There are short term and long term fixes. Here are some ideas to get the discussion going:
- Make it mandatory for corporate boards to receive statistics on the number of complaints lodged, the complaint handling processes followed, disciplinary action taken, resignations accepted and the settlements reached;
- Include sexual harassment in the Fair Work Act 2009 with a similar framework as the “stop the bullying” jurisdiction, as well as extending the jurisdiction beyond the employment relationship so that it applies to “the workplace”;
- Educate organisations about how to conduct investigations that do not need to be complainant driven;
- Develop an organisational practice whereby investigation reports are shown to the parties at the conclusion of an investigation;
- Include more sophisticated dispute resolution procedures in policies and training that succeed in empowering workers to resolve their own disputes and complaints (where appropriate), and inform them of the options for resolving disputes and the consequences of those options;
- Authorise and empower equal opportunity authorities to pursue their own motion enquiries and investigations into organisations;
- Require organisations to report to WGEA on data regarding complaint numbers and settlement outcomes from sexual harassment cases;
- Make it mandatory to include a focus on bystander intervention in all harassment and bullying training.

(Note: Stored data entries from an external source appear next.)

(** With a missing model or an inference that raises, [process_frame]
    still returns a result: it has no detections and no events, and the
    stored last-event times are unchanged. *)
Theorem process_frame_without_detector now ed f md :
  model (detector ed) = None ∨
  (∃ m, model (detector ed) = Some m ∧ m f (conf_threshold (detector ed)) = None) →
  ∃ pr, (process_frame now ed (Some f) md).1.1 = Some pr ∧
    pr_detections pr = [] ∧ pr_events pr = [] ∧
    last_event_time (process_frame now ed (Some f) md).1.2 = last_event_time ed.
Proof.
  intros Hbroken.
  assert ((detect (detector ed) (Some f) None None).1 = []) as Hnone.
  { unfold detect. destruct Hbroken as [-> |(m & -> & Hm)]; [done|].
    destruct (size f =? 0); [done|]. simpl. by rewrite Hm. }
  destruct (process_frame_events now ed f md) as (pr & Hpr & Hdet & Hev & Hed).
  exists pr. split; [done|]. rewrite Hnone in Hdet. split; [done|].
  rewrite Hed, Hev, Hdet. done.
Qed.

Lemma process_frame_without_detector_witness :
  ∃ pr, (process_frame 100 fresh (Some frame720) (at_cam1 100)).1.1 = Some pr ∧
        pr_events pr = [].
Proof.
  destruct (process_frame_without_detector 100 fresh frame720 (at_cam1 100)
              (or_introl eq_refl)) as (pr & Hpr & _ & Hev & _).
  exists pr. split; [exact Hpr|exact Hev].
Defined.

Lemma string_app_assoc (a b c : string) : (a +:+ b) +:+ c = a +:+ (b +:+ c).
Proof.
  induction a as [|ch a IH]; [done|].
  change (String ch ((a +:+ b) +:+ c) = String ch (a +:+ (b +:+ c))). by rewrite IH.
Qed.

Lemma no_underscore_app a b : no_underscore (a +:+ "_" +:+ b) → False.
Proof. induction a as [|ch a IH]; simpl; [by intros [H _]|]. intros [_ H]. by apply IH. Qed.
(** * Expression.h: symbolic expressions over a numeric type

    A shallow embedding of [src/headers/Expression.h]: the four node classes
    ([ConstantExpression], [VarExpression], [MonoExpression],
    [BinaryExpression]), their methods [eval], [diff] and [to_string], and
    the free function [optimize], which rewrites the nodes it is given
    in place and is therefore modelled over an explicit store of nodes. *)

From Stdlib Require Import ZArith String Ascii DecimalString.
From Stdlib Require Import PrimFloat FloatOps SpecFloat Uint63 FloatAxioms.
From Stdlib Require Import Classical.
From stdpp Require Import gmap strings list.

Local Open Scope Z_scope.
Local Open Scope string_scope.

(** ** Enumerations and exceptions *)

Inductive Operation := PLUS | MINUS | MULT | DIV | POW.
Inductive Function := SIN | COS | LN | EXP.

Global Instance Operation_eq_dec : EqDecision Operation.
Proof. solve_decision. Defined.
Global Instance Function_eq_dec : EqDecision Function.
Proof. solve_decision. Defined.

(** The only exception thrown is [std::runtime_error], told apart by its
    message. *)
Inductive exn := runtime_error (what : string).

Inductive outcome (A : Type) :=
| Ret (a : A)
| Throw (e : exn).
Arguments Ret {A} a.
Arguments Throw {A} e.

Definition division_by_zero : exn := runtime_error "Division by zero".
Definition unknown_operation : exn := runtime_error "Unknown operation".

(** ** The numeric type [T]

    The templates are instantiated at [double] and [std::complex<double>].
    [ordered] holds the operations that exist for [double] only ([>] and
    [std::abs] with a result in [T]); it is [None] exactly when
    [std::is_same_v<T, std::complex<double>>]. [show] is
    [ConstantExpression<T>::to_string], whose body is chosen by
    [if constexpr] on [T]. [T()], the value [std::map::operator[]] inserts for
    a missing key, is [T(0)] for both instantiations. *)

Record Ordered (T : Type) := {
  gtb : T -> T -> bool;
  abs : T -> T
}.
Arguments gtb {T} _ _ _.
Arguments abs {T} _ _.

Class Numeric (T : Type) := {
  of_int : Z -> T;
  add : T -> T -> T;
  sub : T -> T -> T;
  mul : T -> T -> T;
  div : T -> T -> T;
  eqb : T -> T -> bool;
  pow : T -> T -> T;
  sin : T -> T;
  cos : T -> T;
  log : T -> T;
  exp : T -> T;
  ordered : option (Ordered T);
  show : T -> option string
}.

Simultaneously we could contemplate how we can help shift our organisational cultures to ones that respect the dignity of each individual, call out those who abuse their power, and encourage and support those with the fortitude to report their complaint. Afterall, complainants who report and call out offensive behaviour (whether it is low grade or serious) are not just protecting themselves, but they are helping ensure a safe workplace for everyone.